For example, we can begin with the $\left[ \hspace{-1pt} \left[ 5,\,1,\,3 \right] \hspace{-1pt} \right]$ code: \begin{equation} S = \begin{array}{ccccc} X & Z & Z & X & I \\ I & X & Z & Z & X \\ X & I & X & Z & Z \\ Z & X & I & X & Z \end{array}, \end{equation} we can choose a new generating set: \begin{equation} S = \begin{array}{ccccc} X & Z & Z & X & I \\ I & X & Z & Z & X \\ X & I & X & Z & Z \\ Y & X & X & Y & I \end{array}, \end{equation} choose $q$ to be the rightmost qubit, $IXZZX = M_1$, $XIXZZ = M_2$. After removing these two generators and the rightmost qubit, we're left with \begin{equation} S' = \begin{array}{cccc} X & Z & Z & X \\ Y & X & X & Y \end{array}, \end{equation} which is a $\left[ \hspace{-1pt} \left[ 4,\, 2,\, 2 \right] \hspace{-1pt} \right]$ code, as intended.

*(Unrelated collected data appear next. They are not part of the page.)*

(** ** What a region build returns *)

(** C5, as the claim has it, fails when the zones cannot be listed: the VPC
    was created, and the build returns the empty dict. *)
Lemma zone_listing_failure_drops_record :
  let p := Scenario.scripted ["a"] Scenario.two_zones
             (Scenario.failing OpDescribeAvailabilityZones "a") in
  let run := process_region p "a" 101 [] in
  Api (CreateVpc "a" "10.101.0.0/16" "vpc-a-jgn" (Ok "vpc-a")) ∈ run.2
  ∧ Api (WaitVpcAvailable "a" "vpc-a" (Ok tt)) ∈ run.2
  ∧ run.1 = Ok ∅.
Proof. vm_compute. split; [found|]. split; [found|]. reflexivity. Qed.

(** C5, amended.  When a region build got as far as listing the zones, which
    takes the VPC to have been created and the gateway to have been set up,
    it returns the record of the region with the VPC id and the top-level
    CIDR, whatever the subnet creations answered, provided a failing subnet
    creation fails with a [ClientError]. *)
Theorem subnet_failures_keep_record p region offset h zones :
  let run := process_region p region offset h in
  Api (DescribeAvailabilityZones region (Ok zones)) ∈ run.2 →
  (∀ a e, Api a ∈ run.2 → op_of a = OpCreateSubnet → api_exn a = Some e →
          is_ClientError e = true) →
  ∃ vpc_id,
    vpc_id ≠ ""
    ∧ Api (CreateVpc region (vpc_cidr offset) ("vpc-" +:+ region +:+ "-jgn")
             (Ok vpc_id)) ∈ run.2
    ∧ run.1 = Ok (network_record region vpc_id (vpc_cidr offset))
    ∧ network_record region vpc_id (vpc_cidr offset) ≠ ∅
    ∧ network_record region vpc_id (vpc_cidr offset) !! "Region" = Some region
    ∧ network_record region vpc_id (vpc_cidr offset) !! "VpcId" = Some vpc_id
    ∧ network_record region vpc_id (vpc_cidr offset) !! "Cidr" = Some (vpc_cidr offset).
Proof.
  intros run Hzones Hsub. subst run.
  pose proof (process_region_paths p region offset h) as Hpaths.
  cbv zeta in Hpaths.
  destruct Hpaths
    as [(_ & W & _) | [(e & _ & _ & W & _) | [(e & _ & _ & Hno)
       | (vpc_id & zones' & Hid & Hvpc & _ & _ & Hres)]]].
  - outside Hzones [OpCreateVpc; OpWaitVpcAvailable].
  - outside Hzones before_zones.
  - by apply Hno in Hzones.
  - exists vpc_id. split; [done|]. split; [done|].
    split; [|split; [apply network_record_nonempty|]].
    + destruct Hres as [Hres | (e & a & _ & He & Ha & Hop & Hf)]; [done|].
      rewrite (Hsub a e Ha Hop Hf) in He. done.
    + split; [apply network_record_Region|].
      split; [apply network_record_VpcId | apply network_record_Cidr].
Qed.

Lemma subnet_failures_keep_record_witness :
  let p := Scenario.scripted ["a"] Scenario.two_zones
             (Scenario.failing OpCreateSubnet "a") in
  let run := process_region p "a" 101 [] in
  Api (DescribeAvailabilityZones "a" (Ok Scenario.two_zones)) ∈ run.2
  ∧ (∀ a e, Api a ∈ run.2 → op_of a = OpCreateSubnet → api_exn a = Some e →
            is_ClientError e = true)
  ∧ ∃ vpc_id, run.1 = Ok (network_record "a" vpc_id (vpc_cidr 101)).
Proof.
  intros p run.
  assert (Api (DescribeAvailabilityZones "a" (Ok Scenario.two_zones)) ∈ run.2) as Hz.
  { vm_compute. found. }
  assert (∀ a e, Api a ∈ run.2 → op_of a = OpCreateSubnet → api_exn a = Some e →
                 is_ClientError e = true) as Hsub.
  { intros a e Ha Hop Hf. vm_compute in Ha.
    repeat (apply elem_of_cons in Ha as [Ha|Ha];
            [first [discriminate Ha
                   | injection Ha as ->;
                     first [discriminate Hop | by injection Hf as <-]]|]).
    by apply elem_of_nil in Ha. }
  split; [exact Hz|]. split; [exact Hsub|].
  destruct (subnet_failures_keep_record p "a" 101 [] Scenario.two_zones Hz Hsub)
    as (vpc_id & _ & _ & Hres & _).
  by exists vpc_id.
Defined.

(** C6, as the claim has it, fails when a subnet cannot be created: a
    provider call of the build failed, and the build returns the record of
    the region, not the empty dict. *)
Lemma subnet_failure_returns_record :
  let p := Scenario.scripted ["a"] Scenario.two_zones
             (Scenario.failing OpCreateSubnet "a") in
  let run := process_region p "a" 101 [] in
  (∃ a, Api a ∈ run.2 ∧ api_exn a = Some (ClientError "An error occurred"))
  ∧ run.1 = Ok (Scenario.record_of "a" 101)
  ∧ Scenario.record_of "a" 101 ≠ ∅.
Proof.
  split; [|split].
  - exists (CreateSubnet "a" "vpc-a" "10.101.11.0/22" "us-east-1a"
              "subnet-use1-az1-pub-jgn" (Raise (ClientError "An error occurred"))).
    split; [|reflexivity]. vm_compute. found.
  - by vm_compute.
  - apply network_record_nonempty.
Qed.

However, if we instead begin with the $\left[ \hspace{-1pt} \left[9,\, 1,\, 3 \right] \hspace{-1pt} \right]$ rotated surface code: \begin{equation} S = \begin{array}{ccccccccc} Z & Z & I & I & I & I & I & I & I \\ X & X & I & X & X & I & I & I & I \\ I & Z & Z & I & Z & Z & I & I & I \\ I & I & X & I & I & X & I & I & I \\ I & I & I & X & I & I & X & I & I \\ I & I & I & Z & Z & I & Z & Z & I \\ I & I & I & I & X & X & I & X & X \\ I & I & I & I & I & I & I & Z & Z \end{array}. \end{equation} I can take the leftmost qubit to be $q$, and the top two stabilizers to be $M_2$ and $M_1$ respectively. No other generator has support on $q$, so: \begin{equation} S' = \begin{array}{ccccccccc} Z & Z & I & Z & Z & I & I & I \\ I & X & I & I & X & I & I & I \\ I & I & X & I & I & X & I & I \\ I & I & Z & Z & I & Z & Z & I \\ I & I & I & X & X & I & X & X \\ I & I & I & I & I & I & Z & Z \end{array}. \end{equation} This code is intended to have distance 2, but it instead has distance 1. Am I doing something wrong?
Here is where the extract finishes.